You signed in with another tab or window. Reload to refresh your session.You signed out in another tab or window. Reload to refresh your session.You switched accounts on another tab or window. Reload to refresh your session.Dismiss alert
@ctslater and I have been investigating an issue where it seems that more than one connection is being made by Spark to the Hive metastore when backed by a local Derby database. The Derby database only allows a single connection at a time, so a crash occurs when a second connection is attempted. On epyc, we use a shared MySQL database, so it seems we are blind to this issue between version changes. This bug originally appeared on our AWS JupyterHub where each user is using a local Derby database instead of a shared one.

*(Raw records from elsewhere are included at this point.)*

(** * azure-rag-itpolicy-assistant: the ingestion pipeline, verified

    A shallow embedding of [src/chunk_and_index.py] and [src/ingest.py].

    - [PyStr]  Python [str] values: sequences of Unicode code points, with
               [len], [str.strip], [str.join], slicing and [str(int)].
    - [Py]     JSON-shaped Python values, exceptions, and the monad the
               two scripts run in: a world (standard output, the [uuid4]
               draws, the local files) threaded through calls that either
               return or raise.
    - [ChunkAndIndex]  [semantic_chunking] and [create_simple_index].
    - [Ingest]         [analyze_document] and [ingest_file].
    - [Samples]        the concrete inputs the examples run on.
    - [Notions]        notions the further properties are stated with.
    - [Pipeline]       [test_openai_embedding], [index_chunks] and the two
                       scripts, each as a call that returns its exit status.
    - [MoreSamples]    more concrete inputs.

    The external collaborators (the uuid generator, the search service, the
    blob container, the document-analysis service) are parameters: what
    they return or raise in a run. So are the search configuration read
    from the environment and what the constructors of the SDK's credential
    and clients do with it. The theorems follow the definitions, file by
    file. *)

From Stdlib Require Import ZArith List String Ascii Lia.
From Stdlib Require Import Floats.SpecFloat DecimalString.
From stdpp Require Import gmap strings list fin_maps.

#[local] Set Warnings "-register-all".
#[local] Open Scope Z_scope.

(* ===================================================================== *)
(** ** Python strings *)
(* ===================================================================== *)

Module PyStr.

(** A Python [str] is a sequence of code points; [len] counts code points. *)
Definition pystr : Type := list N.

(** A literal of the source, written in ASCII. *)
Definition u (s : string) : pystr :=
  List.map N_of_ascii (list_ascii_of_string s).

Arguments u : simpl never.

Definition len (s : pystr) : Z := Z.of_nat (length s).

(** [str.isspace] on one code point, CPython's [_PyUnicode_IsWhitespace]:
    the characters [str.strip()] removes when called without argument. *)
Definition is_space (c : N) : bool :=
  ((0x09 <=? c) && (c <=? 0x0D) || (0x1C <=? c) && (c <=? 0x20)
   || (c =? 0x85) || (c =? 0xA0) || (c =? 0x1680)
   || (0x2000 <=? c) && (c <=? 0x200A)
   || (c =? 0x2028) || (c =? 0x2029) || (c =? 0x202F) || (c =? 0x205F)
   || (c =? 0x3000))%N.

Fixpoint lstrip (s : pystr) : pystr :=
  match s with
  | c :: s' => if is_space c then lstrip s' else s
  | [] => []
  end.

Definition rstrip (s : pystr) : pystr := rev (lstrip (rev s)).

(** [s.strip()] *)
Definition strip (s : pystr) : pystr := rstrip (lstrip s).

(** [sep.join(parts)] for parts that are all [str]. *)
Fixpoint join (sep : pystr) (parts : list pystr) : pystr :=
  match parts with
  | [] => []
  | [p] => p
  | p :: rest => p ++ sep ++ join sep rest
  end.

(** [str(n)] for an [int], and so [f"{n}"]. *)
Definition str_of_int (n : Z) : pystr := u (NilZero.string_of_int (Z.to_int n)).

(** [s[:n]] for a literal [n >= 0]. *)
Definition slice_to (n : nat) (s : pystr) : pystr := take n s.

End PyStr.
Import PyStr.

(* ===================================================================== *)
(** ** Python values, exceptions and effects *)
(* ===================================================================== *)

Module Py.

(** What [json.load] yields and [json.dump] accepts; floats are IEEE
    doubles, carried but never computed with. A [dict] with [str] keys is
    a finite map. *)
Inductive value : Type :=
| VNone
| VBool (b : bool)
| VInt (z : Z)
| VFloat (f : spec_float)
| VStr (s : pystr)
| VList (l : list value)
| VDict (d : gmap pystr value).

Definition type_name (v : value) : pystr :=
  match v with
  | VNone => u "NoneType"
  | VBool _ => u "bool"
  | VInt _ => u "int"
  | VFloat _ => u "float"
  | VStr _ => u "str"
  | VList _ => u "list"
  | VDict _ => u "dict"
  end.

(** An instance of a subclass of [Exception]: its class and [str(e)]. *)
Record Exception : Type := { exc_class : pystr; exc_str : pystr }.

Definition KeyError (key : pystr) : Exception :=
  {| exc_class := u "KeyError"; exc_str := u "'" ++ key ++ u "'" |}.
Definition AttributeError (v : value) (attr : pystr) : Exception :=
  {| exc_class := u "AttributeError";
     exc_str := u "'" ++ type_name v ++ u "' object has no attribute '"
                ++ attr ++ u "'" |}.
Definition IndexError : Exception :=
  {| exc_class := u "IndexError"; exc_str := u "list index out of range" |}.
Definition TypeError (msg : pystr) : Exception :=
  {| exc_class := u "TypeError"; exc_str := msg |}.

(** The part of the process state the scripts touch. *)
Record world : Type := {
  stdout : list pystr;            (* the lines printed so far *)
  uuid_draws : nat;               (* how many times uuid.uuid4() was called *)
  files : gmap pystr value        (* JSON documents written, by path *)
}.

Inductive outcome (A : Type) : Type :=
| Returns (a : A)
| Raises (e : Exception).
Arguments Returns {A} a.
Arguments Raises {A} e.

(** A call: it changes the world and returns or raises. What was printed
    or written before a raise stays. *)
Definition M (A : Type) : Type := world -> world * outcome A.

#[export] Instance M_ret : MRet M := fun A a w => (w, Returns a).
#[export] Instance M_bind : MBind M := fun A B k m w =>
  match m w with
  | (w', Returns a) => k a w'
  | (w', Raises e) => (w', Raises e)
  end.

Definition raise {A} (e : Exception) : M A := fun w => (w, Raises e).

(** [try: body / except Exception as e: handler(e)] *)
Definition try_except {A} (body : M A) (handler : Exception -> M A) : M A :=
  fun w =>
    match body w with
    | (w', Returns a) => (w', Returns a)
    | (w', Raises e) => handler e w'
    end.

(** A call into a library whose result the script does not look at:
    the library returns ([None]) or raises. *)
Definition call (answer : option Exception) : M unit :=
  match answer with
  | None => mret tt
  | Some e => raise e
  end.

(** [print(line)] *)
Definition print (line : pystr) : M unit := fun w =>
  ({| stdout := stdout w ++ [line]; uuid_draws := uuid_draws w;
      files := files w |}, Returns tt).

(** [d[key]] on a dict *)
Definition getitem (d : gmap pystr value) (key : pystr) : M value :=
  match d !! key with
  | Some v => mret v
  | None => raise (KeyError key)
  end.

(** [l[0]] on a list *)
Definition first {A} (l : list A) : M A :=
  match l with
  | x :: _ => mret x
  | [] => raise IndexError
  end.

(** [v.strip()]: only a [str] has the method. *)
Definition strip_method (v : value) : M pystr :=
  match v with
  | VStr s => mret (strip s)
  | _ => raise (AttributeError v (u "strip"))
  end.

(** [sep.join(parts)]: the first part that is not a [str] raises. *)
Fixpoint str_parts (i : Z) (parts : list value) : M (list pystr) :=
  match parts with
  | [] => mret []
  | VStr s :: rest => ss ← str_parts (i + 1) rest; mret (s :: ss)
  | v :: _ =>
      raise (TypeError (u "sequence item " ++ str_of_int i
                        ++ u ": expected str instance, " ++ type_name v
                        ++ u " found"))
  end.

Definition join_method (sep : pystr) (parts : list value) : M pystr :=
  ss ← str_parts 0 parts; mret (join sep ss).

(** [for x in l: acc = body(acc, x)] *)
Fixpoint for_each {S A} (body : S -> A -> M S) (l : list A) (acc : S) : M S :=
  match l with
  | [] => mret acc
  | x :: l' => acc' ← body acc x; for_each body l' acc'
  end.

End Py.
Import Py.

(* ===================================================================== *)
(** ** src/chunk_and_index.py *)
(* ===================================================================== *)

Module ChunkAndIndex.

(** A Content Record as [json.load] hands it over: a dict. *)
Abbreviation record := (gmap pystr value).

(** The dict literal of lines 36-42 and 51-57. *)
Record chunk : Type := {
  id : pystr;
  content : pystr;
  page : value;
  type : value;
  doc_name : pystr
}.

(** The three loop variables of [semantic_chunking]. *)
Record loop_state : Type := {
  chunks : list chunk;
  current_chunk : list record;
  current_length : Z
}.

(** The keyword arguments of [SearchField] that [create_simple_index] uses;
    [None] where a call leaves one out. *)
Record SearchField : Type := {
  field_name : pystr;
  field_type : pystr;
  key : option bool;
  searchable : option bool;
  retrievable : option bool;
  filterable : option bool;
  sortable : option bool
}.

Record SearchIndex : Type := {
  index_name : pystr;
  fields : list SearchField
}.

Section Collaborators.

(** [uuid n]: what [str(uuid.uuid4())] returns at its [n]-th call of the
    run, counted from 0. *)
Variable uuid : nat -> pystr.

(** Lines 17-18: what [os.getenv] gave for AZURE_SEARCH_ENDPOINT and for
    AZURE_SEARCH_KEY, [None] for a variable that is not set. *)
Variable search_endpoint : option pystr.
Variable search_key : option pystr.

(** The constructors of the SDK check their arguments. What
    [AzureKeyCredential(key)] does with the key, and what
    [SearchIndexClient(endpoint=..., credential=...)] does with the
    endpoint and the key of the credential: each returns ([None]) or
    raises. *)
Variable AzureKeyCredential : option pystr -> option Exception.
Variable SearchIndexClient : option pystr -> option pystr -> option Exception.

(** What the search service does with [create_or_update_index(index)]:
    it returns ([None]) or raises. *)
Variable create_or_update_index : SearchIndex -> option Exception.

(** [str(uuid.uuid4())] *)
Definition uuid4_str : M pystr := fun w =>
  ({| stdout := stdout w; uuid_draws := S (uuid_draws w); files := files w |},
   Returns (uuid (uuid_draws w))).

(** Lines 36-42 and 51-57: the chunk made of the accumulated records. The
    entries of the dict literal are evaluated in order. *)
Definition close_chunk (current_chunk : list record) : M chunk :=
  i ← uuid4_str;
  parts ← mapM (fun c => getitem c (u "content")) current_chunk;
  text ← join_method (u ". ") parts;
  r ← first current_chunk;
  p ← getitem r (u "page");
  r' ← first current_chunk;
  t ← getitem r' (u "type");
  mret {| id := i; content := text; page := p; type := t;
          doc_name := u "support.pdf" |}.

(** Lines 33-47: what the loop does with a record that passed the
    fragment filter, [text_len] being the length of its trimmed text. *)
Definition accumulate (target_chars : Z) (st : loop_state)
    (item : record) (text_len : Z) : M loop_state :=
  if (current_length st + text_len >? target_chars)
     && negb (bool_decide (current_chunk st = []))
  then
    c ← close_chunk (current_chunk st);
    mret {| chunks := chunks st ++ [c];
            current_chunk := [item];
            current_length := text_len |}
  else
    mret {| chunks := chunks st;
            current_chunk := current_chunk st ++ [item];
            current_length := current_length st + text_len |}.

(** Lines 29-47: the body of the loop. *)
Definition loop_body (target_chars : Z) (st : loop_state) (item : record)
    : M loop_state :=
  c ← getitem item (u "content");
  text ← strip_method c;
  if len text <? 20 then mret st
  else accumulate target_chars st item (len text).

The following is enough to reproduce the bug with Spark 3.0.0 and to work without the bug for Spark 2.4.0:
from axs import AxsCatalog, Constants
db = AxsCatalog(spark)
db.import_existing_table(
"ztf",
"/epyc/users/stevengs/ztf_oct19_small",
num_buckets=500,
zone_height=Constants.ONE_AMIN,
import_into_spark=True
)
@ctslater to reproduce this on epyc, navigate to: /epyc/users/stevengs/spark-testing and do
source 2.4.0/env.sh
pyspark
and copy in the code above, which should work. Then do
source 3.0.0/env.sh
pyspark
and copy in the code above again, which should fail with a traceback like:
Caused by: ERROR XJ040: Failed to start database '/epyc/users/stevengs/axs/metastore_db' with class loader org.apache.spark.sql.hive.client.IsolatedClientLoader$$anon$1@158bc877, see the next exception for details.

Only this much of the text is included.